* [Exercise prompt]: Scan the entries below for the word "dynamicRules". Copy out every line in which it occurs.

** Opening Material for this task block **

(** The first separator ends the first piece. *)
Lemma split_first (c : ascii) (pre r : string) :
  contains c pre = false → split c (pre +:+ String c r) = pre :: split c r.
Proof.
  induction pre as [|a pre IH]; simpl.
  - intros _. by rewrite decide_True.
  - destruct (decide (a = c)); [done|]. intros H. by rewrite (IH H).
Qed.

Lemma last_item_cons (x : string) (l : list string) :
  l ≠ [] → last_item (x :: l) = last_item l.
Proof. by destruct l. Qed.

Lemma split_two (c : ascii) (pre t : string) :
  ∃ h l, split c (pre +:+ String c t) = h :: l ∧ l ≠ [].
Proof.
  induction pre as [|a pre (h & l & IH & Hl)]; simpl.
  - rewrite decide_True by done. eexists _, _. split; [done|]. apply split_nonempty.
  - destruct (decide (a = c)).
    + eexists _, _. split; [done|]. rewrite IH. done.
    + rewrite IH. by eexists _, _.
Qed.

(** What follows the last separator is the last piece. *)
Lemma last_item_split_app (c : ascii) (pre t : string) :
  last_item (split c (pre +:+ String c t)) = last_item (split c t).
Proof.
  induction pre as [|a pre IH]; simpl.
  - rewrite decide_True by done. apply last_item_cons, split_nonempty.
  - destruct (split_two c pre t) as (h & l & Heq & Hl).
    destruct (decide (a = c)).
    + rewrite last_item_cons by apply split_nonempty. exact IH.
    + rewrite Heq in IH |- *. rewrite last_item_cons by done.
      by rewrite last_item_cons in IH.
Qed.

(** A string with a separator ends with the separator and the last piece,
    which has none. *)
Lemma last_item_split_decompose (c : ascii) (s : string) :
  contains c s = true →
  ∃ pre, s = pre +:+ String c (last_item (split c s))
         ∧ contains c (last_item (split c s)) = false.
Proof.
  induction s as [|a r IH]; simpl; [done|].
  destruct (contains c r) eqn:Hr.
  - intros _. destruct (IH eq_refl) as (pre & Heq & Hlast).
    assert (H2 : ∃ h l, split c r = h :: l ∧ l ≠ []).
    { rewrite Heq. apply split_two. }
    destruct H2 as (h & l & Hs & Hl).
    destruct (decide (a = c)).
    + rewrite last_item_cons by apply split_nonempty.
      exists (String a pre). split; [|done]. exact (f_equal (String a) Heq).
    + rewrite Hs in Heq, Hlast |- *. rewrite last_item_cons in Heq, Hlast by done.
      rewrite last_item_cons by done.
      exists (String a pre). split; [|done]. exact (f_equal (String a) Heq).
  - destruct (decide (a = c)) as [->|]; [|done]. intros _.
    rewrite (split_without _ _ Hr). exists "". by split.
Qed.

Lemma prefix_app (p x : string) : startswith (p +:+ x) p = true.
Proof.
  unfold startswith. induction p as [|a p IH]; simpl; [by destruct x|].
  destruct (Ascii.ascii_dec a a); [exact IH | done].
Qed.
Lemma distinct_app_singleton (l : list Z) (x : Z) :
  distinct l = true -> existsb (Z.eqb x) l = false -> distinct (l ++ [x]) = true.
Proof.
  induction l as [|y l IH]; cbn [app distinct existsb]; [reflexivity|].
  rewrite andb_true_iff, negb_true_iff, orb_false_iff.
  intros [Hy Hd] [Hxy Hx]. rewrite IH by assumption.
  rewrite existsb_app. cbn [existsb]. rewrite Hy, orb_false_r.
  rewrite Z.eqb_sym, Hxy. reflexivity.
Qed.

Lemma existsb_ids_filter (x : Z) (q : Rule -> bool) (rs : list Rule) :
  existsb (Z.eqb x) (map id rs) = false ->
  existsb (Z.eqb x) (map id (filter q rs)) = false.
Proof.
  induction rs as [|r rs IH]; cbn [map existsb filter]; [reflexivity|].
  rewrite orb_false_iff. intros [Hr Hrs].
  destruct (q r); cbn [map existsb]; [rewrite Hr|]; auto.
Qed.

Lemma distinct_ids_filter (q : Rule -> bool) (rs : list Rule) :
  distinct (map id rs) = true -> distinct (map id (filter q rs)) = true.
Proof.
  induction rs as [|r rs IH]; cbn [map distinct filter]; [reflexivity|].
  rewrite andb_true_iff, negb_true_iff. intros [Hr Hd].
  destruct (q r); [|auto].
  cbn [map distinct]. rewrite IH, existsb_ids_filter by assumption. reflexivity.
Qed.

(** X9. The installer keeps the identifiers of the dynamic rules unique:
    if no two stored rules share an identifier before it runs, none do
    after it. *)
Theorem installer_keeps_ids_distinct (w : World) :
  distinct (map id (dynamicRules w)) = true ->
  distinct (map id (dynamicRules (execHost onInstalled w))) = true.
Proof.
  intros Hd. rewrite onInstalled_exec. cbv zeta. cbn [dynamicRules].
  rewrite map_app. cbn [map id headerRule].
  apply distinct_app_singleton.
  - apply distinct_ids_filter, Hd.
  - apply rulesWithoutId_ids.
Qed.

(** A store that holds an older rule 1 and a rule 7. *)
Lemma installer_keeps_ids_distinct_example :
  distinct
    (map id
       (dynamicRules
          (execHost onInstalled
             (mkWorld 1793592000000 seoul []
                [mkRule 1 1 (mkRuleAction block []) (mkRuleCondition "old" []);
                 mkRule 7 1 (mkRuleAction block []) (mkRuleCondition "x" [])]
                [] [])))) = true.
Proof.
  refine (installer_keeps_ids_distinct _ _). reflexivity.
Defined.
Lemma text_similarity_jaccard_laws_witness :
  _calculate_text_similarity "I love hiking" "hiking I LOVE"
  = _calculate_text_similarity "hiking I LOVE" "I love hiking"
  /\ _calculate_text_similarity "I love hiking" "I love hiking" = 1
  /\ _calculate_text_similarity "I love hiking" "we hate rain" = 0
  /\ _calculate_text_similarity "   " "I love hiking" = 0.
Proof.
  destruct text_similarity_jaccard_laws as (Hsym & Hself & Hdisj & Hempty).
  split; [apply Hsym|].
  split; [apply Hself; vm_compute; discriminate|].
  split.
  - apply Hdisj. intros w [H1 H2].
    assert (E : words "I love hiking" ∩ words "we hate rain" = ∅)
      by (vm_compute; reflexivity).
    assert (H : w ∈ words "I love hiking" ∩ words "we hate rain")
      by (apply elem_of_intersection; split; assumption).
    rewrite E in H. exact (not_elem_of_empty w H).
  - apply Hempty. left. vm_compute. reflexivity.
Defined.

End SimilaritySpec.

(** ** The Scorer *)

Module ScorerSpec.

Import MemoryScorer Terms Samples.

Lemma evaluate_keep cfg candidate score :
  T_type cfg candidate <= score ->
  action (_evaluate_candidate cfg candidate score) = keep.
Proof.
  intros H. unfold _evaluate_candidate. fold (T_type cfg candidate).
  rewrite (proj2 (ge_spec _ _) H). reflexivity.
Qed.

Lemma evaluate_buffer cfg candidate score :
  buffer_threshold cfg <= score -> score < T_type cfg candidate ->
  action (_evaluate_candidate cfg candidate score) = buffer.
Proof.
  intros Hb Ht. unfold _evaluate_candidate. fold (T_type cfg candidate).
  rewrite (proj2 (ge_false _ _) Ht), (proj2 (ge_spec _ _) Hb). reflexivity.
Qed.

Lemma evaluate_reject cfg candidate score :
  score < buffer_threshold cfg -> score < T_type cfg candidate ->
  action (_evaluate_candidate cfg candidate score) = reject.
Proof.
  intros Hb Ht. unfold _evaluate_candidate. fold (T_type cfg candidate).
  rewrite (proj2 (ge_false _ _) Ht), (proj2 (ge_false _ _) Hb). reflexivity.
Qed.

** Closing Material for this task block **

* [Solution for this problem]:
  distinct (map id (dynamicRules w)) = true ->
  distinct (map id (dynamicRules (execHost onInstalled w))) = true.
  intros Hd. rewrite onInstalled_exec. cbv zeta. cbn [dynamicRules].
       (dynamicRules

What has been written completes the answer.